**Description of the task**:
After locating the line that contains "- intros i [parents" in the records below, write out exactly that line and each line after it through the one that contains "destruct rest as", and nothing else.

**Supplied data**:
Lemma wp_build_level n m (cs : list (Z * tree n)) level np :
  level_at m cs -> holds level (child_locs cs) -> 1 < alen cs -> alen cs mod order <> 1 ->
  np = (alen cs + order - 1) / order ->
  wp (mfor 0 np (load_parent order level (alen cs)) (replicate (Z.to_nat np) 0, 0)) m (fun '(parents, _) m' =>
    exists ps : list (Z * tree (S n)), alen ps = np /\ kids ps = cs /\ level_at m' ps /\ holds parents (child_locs ps) /\
      words_same m m').
Proof.
  intros Hlv Hh Hlen Hmod Hnp. destruct Hlv as [Hreps Hseg Hbnd Hlead Hok Hlk].
  assert (Hnp' : (np - 1) * order < alen cs <= np * order) by (subst np; clear -order_min; zdiv).
  assert (0 <= np) by nia.
  eapply wp_mono; [apply (wp_mfor (fun i '(parents, ci) m' => exists done_ rest,
    cs = kids done_ ++ rest /\ alen done_ = i /\ alen (kids done_) = Z.min (i * order) (alen cs) /\
    Forall grouped done_ /\ midway m' done_ rest /\ holds parents (child_locs done_) /\ alen parents = np /\
    ci = alen (kids done_) /\ words_same m m' /\ leaf_same (flats leaf_of cs) m m'))|].
  - done.
  - exists [], cs. split; [done|]. split; [done|]. change (alen (kids (n := n) [])) with 0. split; [lia|].
    split; [done|]. split; [split; [constructor|done|done]|]. split; [apply holds_nil|].
    rewrite alen_replicate by lia. do 3 (split; [done|]). intros q nd _ Hnd Hl. by exists nd.
  - intros i [parents ci] m1 Hi (done_ & rest & Ecs & Hdone & Hkids & Hgr & Hmid & Hpar & Hplen & -> & Hw & Hls).
    assert (i * order < alen cs) as Hlt by nia. rewrite Z.min_l in Hkids by lia.
    assert (Hrest : alen rest = alen cs - i * order) by (rewrite Ecs, alen_app; lia).
    destruct rest as [|[k0 t0] rest]; [change (alen (@nil (Z * tree n))) with 0 in Hrest; lia|].
    assert (Hsound : Forall sound rest).
    { assert (Hs := Hseg). rewrite Ecs in Hs. apply seg_app in Hs as [_ [Hw0 Hs]].
      pose proof (proj2 (seg_bounds _ _ _ _ Hs)). pose proof (wf_lt _ _ _ _ _ Hw0).
      assert (0 <= k0). { destruct (seg_bounds _ _ _ _ Hseg) as [Hb _]. rewrite Ecs in Hb. apply list.Forall_app in Hb as [_ Hb].
        apply list.Forall_cons in Hb as [Hb _]. cbn [fst] in Hb. rewrite <- Ecs in Hb. lia. }
      apply seg_sound; [done|lia|]. rewrite Ecs in Hlead. destruct (kids done_); cbn [app list.tail] in Hlead; [done|].
      apply list.Forall_app in Hlead as [_ Hlead]. by apply list.Forall_cons in Hlead as [_ ?]. }
    rewrite alen_cons in Hrest.
    replace (alen cs) with (alen (child_locs (kids done_)) + alen rest + 1) by (rewrite alen_child_locs; lia).
    rewrite <- Hdone. replace (alen (kids done_)) with (alen (child_locs (kids done_))) by apply alen_child_locs.
    eapply wp_mono; [apply (wp_load_parent n m1 done_ k0 t0 rest level _ parents Hmid); try done|].
    + rewrite <- child_locs_app, <- Ecs. done.
    + lia.
    + intros [parents' ci] m2 (p & gs & rest2 & -> & Hmid2 & HG & Hcase & -> & Hpar2 & Hplen2 & Hw2 & Hls2).
      set (G := (k0, t0) :: gs) in *. rewrite alen_app in Hrest.
      assert (HGlen : alen G = alen gs + 1) by (by unfold G; rewrite alen_cons).
      assert (HG2 : alen G <> 1).
      { intros E. destruct Hcase as [?|E2]; [lia|]. assert (alen rest2 = 0) by (by rewrite E2).
        apply Hmod. replace (alen cs) with (1 + i * order) by lia. rewrite Z_mod_plus_full. apply Z.mod_small. lia. }
      pose proof (alen_nonneg gs). pose proof (alen_nonneg rest2).
      exists (done_ ++ [(k0, (p, G))]), rest2. rewrite kids_snoc, !alen_app, alen_child_locs.
      change (alen [(k0, (p, G))]) with 1. split; [rewrite Ecs, <- app_assoc; done|]. split; [lia|]. split.
      { destruct Hcase as [?|E2]; [lia|]. assert (alen rest2 = 0) by (by rewrite E2). lia. }
      split; [apply list.Forall_app; split; [done|]; constructor; [|done]; exists p, k0, t0, gs; split; [done|]; fold G; lia|].
      split; [done|]. split; [done|]. split; [lia|]. split; [done|]. split; [by etransitivity|].
      eapply leaf_same_trans; [exact Hls|]. eapply leaf_same_mono; [|exact Hls2].
      destruct Hmid as [Hmd Hmr _]. intros x Hx. rewrite Ecs, flats_app, <- flats_kids, elem_of_app in Hx. rewrite elem_of_app.
      destruct Hx as [Hx|Hx]; [left; exact (proj1 (reps_leaves order _ _ _ _ _ Hmd Hx))|right].
      exact (proj1 (reps_leaves order _ _ _ _ _ Hmr Hx)).
  - intros [parents ci] m1 (ps & rest & Ecs & Hps & Hkids & Hgr & [Hmd _ Hmo] & Hpar & _ & _ & Hw & Hls).
    rewrite Z.min_r in Hkids by lia.
    assert (rest = []) as ->. { destruct rest; [done|]. rewrite Ecs, alen_app, alen_cons in Hkids. pose proof (alen_nonneg rest). lia. }
    rewrite app_nil_r in Ecs. exists ps. split; [done|]. split; [done|]. split; [|done].
    destruct (level_up ps (2 ^ 64) Hgr) as [Hs Hb]; [by rewrite <- Ecs|]. split; try done.
    + by rewrite Hb, <- Ecs.
    + apply lead_up_tail; [done|]. by rewrite <- Ecs.
    + by rewrite app_nil_r in Hmo.
    + rewrite flats_kids, <- Ecs. eapply linked_same; [exact Hlk|]. intros x nd Hx Hnd.
      destruct (reps_leaves order _ _ _ _ _ Hreps Hx) as (_ & nd0 & Hnd0 & Hl). assert (nd0 = nd) as -> by congruence.
      destruct (Hls x nd Hx Hnd Hl) as (nd' & Hnd' & _ & E). exists nd'. by rewrite E.
Qed.

Lemma wp_build_levels fuel n m (cs : list (Z * tree n)) level :
  level_at m cs -> holds level (child_locs cs) -> 1 <= alen cs < 2 ^ 62 -> no_orphans order fuel (alen cs) = true ->
  wp (build_levels order fuel level (alen cs)) m (fun root m' =>
    tree_at order m' root (flats snd cs) /\ words_same m m').
Proof.
  revert n m cs level. induction fuel as [|fuel IH]; intros n m cs level Hlv Hh Hlen Hno; [done|].
  cbn [build_levels no_orphans] in *. destruct (Z.ltb_spec 1 (alen cs)).
  - apply andb_prop in Hno as [Hmod Hno]. destruct (Z.eqb_spec (alen cs mod order) 1) as [|Hmod']; [done|].
    rewrite u64_id by (unfold in_u64; lia). set (np := (alen cs + order - 1) / order) in *.
    assert (Hnp : 1 <= np < 2 ^ 62) by (unfold np; clear -order_min order_max Hlen H; zdiv).
    apply wp_bind. eapply wp_mono; [apply wp_allocate|]. intros base m1 (Hns & Hws & _).
    assert (level_at m1 cs) as Hlv1.
    { destruct Hlv. pose proof (nodes_ok_same _ _ _ Hns la_alloc0). destruct Hns as (En & _). by split; rewrite ?En. }
    apply wp_bind. eapply wp_mono; [by apply (wp_build_level n m1 cs level np)|].
    intros [parents ci] m2 (ps & Hps & Hk & Hlv2 & Hpar & Hw2). rewrite <- Hps.
    eapply wp_mono; [apply (IH (S n) m2 ps parents Hlv2 Hpar); rewrite Hps; done|].
    intros root m3 [Ht Hw3]. rewrite flats_kids, Hk in Ht. split; [done|]. etransitivity; [exact Hws|by etransitivity].
  - destruct cs as [|[k t] cs]; [change (alen (@nil (Z * tree n))) with 0 in Hlen; lia|]. rewrite alen_cons in *.
    destruct cs; [|rewrite alen_cons in *; pose proof (alen_nonneg cs); lia].
    destruct Hlv as [Hreps [Hwf _] Hb _ Hok Hlk]. cbn [bnd] in *. subst k. apply list.Forall_cons in Hreps as [Hrep _].
    eapply wp_lift; [destruct Hh as [_ Hg]; apply (Hg 0); change (alen (child_locs [(0, t)])) with 1; lia|].
    split; [|done]. right. exists n, t. change (all_locs [(0, t)]) with (locs n t ++ []) in Hok.
    change (flats leaf_of [(0, t)]) with (flat leaf_of n t ++ []) in Hlk. rewrite app_nil_r in Hok, Hlk.
    do 3 (split; [done|]). split; [|done]. rewrite flats_cons. cbn [snd]. by rewrite app_nil_r.
Qed.

(** ** The leaves as a level *)

Lemma wp_load_leaves m (es : list (Z * Z)) nl :
  nodes_ok m [] -> 1 <= alen es -> nl = (alen es + (order - 1) - 1) / (order - 1) ->
  wp (mfor 0 nl (load_leaf order es.*1 es.*2 (alen es)) (replicate (Z.to_nat nl) 0, 0)) m (fun '(leaves, _) m' =>
    exists ts, alen ts = nl /\ ts ≫= snd = es /\ leaves_made m' ts /\ holds leaves ts.*1 /\ words_same m m').
Proof.
  intros Hok Hes Hnl.
  assert (Hnl' : (nl - 1) * (order - 1) < alen es <= nl * (order - 1)) by (subst nl; clear -order_min; zdiv).
  assert (0 <= nl) by nia.
  eapply wp_mono; [apply (wp_mfor (fun i '(leaves, idx) m' => exists (ts : list (Z * list (Z * Z))) e2,
    es = (ts ≫= snd) ++ e2 /\ alen ts = i /\ alen (ts ≫= snd) = Z.min (i * (order - 1)) (alen es) /\
    leaves_made m' ts /\ holds leaves ts.*1 /\ alen leaves = nl /\ idx = alen (ts ≫= snd) /\ words_same m m'))|].
  - done.
  - exists [], es. split; [done|]. split; [done|]. change (alen ([] ≫= snd)) with 0. split; [lia|].
    split; [by split|]. split; [apply holds_nil|]. rewrite alen_replicate by lia. done.
  - intros i [leaves idx] m1 Hi (ts & e2 & Ees & Hts & Hk & Hmade & Hh & Hll & -> & Hw).
    assert (i * (order - 1) < alen es) by nia. rewrite Z.min_l in Hk by lia.
    assert (He2 : alen e2 = alen es - i * (order - 1)) by (rewrite Ees, alen_app; lia).
    rewrite Ees, <- Hts. eapply wp_mono; [apply (wp_load_leaf m1 ts e2 leaves Hmade); try done|].
    + intros ->. change (alen (@nil (Z * Z))) with 0 in He2. lia.
    + lia.
    + intros [leaves' idx] m2 ([q e] & e3 & -> & Hcase & Hmade2 & Hh2 & Hl2 & -> & Hw2). cbn [snd] in *.
      exists (ts ++ [(q, e)]), e3. rewrite alen_app in He2. pose proof (alen_nonneg e3).
      assert (Eb : (ts ++ [(q, e)]) ≫= snd = (ts ≫= snd) ++ e)
        by (rewrite bind_app; cbn [mbind list_bind snd]; by rewrite app_nil_r).
      rewrite <- Ees, Eb, !alen_app. change (alen [(q, e)]) with 1. split; [rewrite Ees; by rewrite <- app_assoc|].
      split; [done|]. split.
      { destruct Hcase as [?|E3]; [lia|]. assert (alen e3 = 0) by (by rewrite E3). pose proof (lm_size _ _ Hmade2) as Hsz.
        apply list.Forall_app in Hsz as [_ Hsz]. apply list.Forall_cons in Hsz as [Hsz _]. cbn [snd] in Hsz. lia. }
      split; [done|]. split; [done|]. split; [lia|]. split; [done|]. by etransitivity.
  - intros [leaves idx] m1 (ts & e2 & Ees & Hts & Hk & Hmade & Hh & _ & _ & Hw). rewrite Z.min_r in Hk by lia.
    assert (e2 = []) as ->. { destruct e2; [done|]. rewrite Ees, alen_app, alen_cons in Hk. pose proof (alen_nonneg e2). lia. }
    rewrite app_nil_r in Ees. by exists ts.
Qed.

Definition first_key (t : Z * list (Z * Z)) : Z := match t.2 with (k, _) :: _ => k | [] => 0 end.

(** The leaves with their first keys as bounds, the first one with 0. *)
Definition tagged (ts : list (Z * list (Z * Z))) : list (Z * tree 0) := (fun t => (first_key t, t)) <$> ts.
Definition bounds (ts : list (Z * list (Z * Z))) : list (Z * tree 0) :=
  match ts with [] => [] | t :: ts => (0, t) :: tagged ts end.

Lemma seg_tagged ts lo t :
  StronglySorted Z.lt ((t :: ts) ≫= snd).*1 -> Forall (fun k => lo <= k < 2 ^ 64) ((t :: ts) ≫= snd).*1 ->
  Forall (fun t : Z * list (Z * Z) => 1 <= alen t.2 <= order - 1) (t :: ts) ->
  seg (wf 0) (((lo, t) : Z * tree 0) :: tagged ts) (2 ^ 64).
Proof.
  revert lo t. induction ts as [|t2 ts IH]; intros lo [p e] Hs Hr Hsz; apply list.Forall_cons in Hsz as [Hsz Hsz'].
  - cbn in Hs, Hr. rewrite app_nil_r in Hs, Hr. split; [|done]. by apply wf_0.
  - change (((p, e) :: t2 :: ts) ≫= snd) with (e ++ ((t2 :: ts) ≫= snd)) in Hs, Hr. rewrite fmap_app in Hs, Hr.
    pose proof Hsz' as Hsz2. apply list.Forall_cons in Hsz2 as [Hsz2 _]. destruct t2 as [p2 [|[k2 r2] e2]];
      [cbn [snd] in Hsz2; rewrite alen_nil in Hsz2; lia|].
    set (tl := ((p2, (k2, r2) :: e2) :: ts) ≫= snd) in *.
    assert (tl.*1 = k2 :: (e2 ++ (ts ≫= snd)).*1) as Etl by done. rewrite Etl in Hs, Hr.
    apply sorted_halves in Hs as (Hs1 & Hs2 & Hlt & Hge). apply list.Forall_app in Hr as [Hr1 Hr2].
    rewrite <- Etl in Hs2, Hr2, Hge. split.
    + apply wf_0. split; [done|]. split; [done|]. cbn [tagged bnd fmap list_fmap first_key snd].
      rewrite list.Forall_forall in *. intros x Hx. specialize (Hr1 x Hx). specialize (Hlt x Hx). cbn beta in *. lia.
    + apply IH; [done| |done]. fold tl. rewrite list.Forall_forall in *. intros x Hx. specialize (Hr2 x Hx).
      specialize (Hge x Hx). cbn [first_key snd] in *. cbn beta in *. lia.
Qed.

Lemma level_of_leaves (cs : list (Z * tree 0)) :
  all_locs cs = (cs.*2).*1 /\ flats leaf_of cs = (cs.*2).*1 /\ child_locs cs = (cs.*2).*1 /\ flats snd cs = cs.*2 ≫= snd.
Proof.
  induction cs as [|[k [p e]] cs (H1 & H2 & H3 & H4)]; [done|]. rewrite all_locs_cons, !flats_cons.
  cbn [snd locs flat leaf_of fst app fmap list_fmap mbind list_bind child_locs loc]. rewrite H1, H2, H4.
  split; [done|]. split; [done|]. split; [|done]. f_equal. exact H3.
Qed.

**Answer space**:
  - intros i [parents ci] m1 Hi (done_ & rest & Ecs & Hdone & Hkids & Hgr & Hmid & Hpar & Hplen & -> & Hw & Hls).
    assert (i * order < alen cs) as Hlt by nia. rewrite Z.min_l in Hkids by lia.
    assert (Hrest : alen rest = alen cs - i * order) by (rewrite Ecs, alen_app; lia).
    destruct rest as [|[k0 t0] rest]; [change (alen (@nil (Z * tree n))) with 0 in Hrest; lia|].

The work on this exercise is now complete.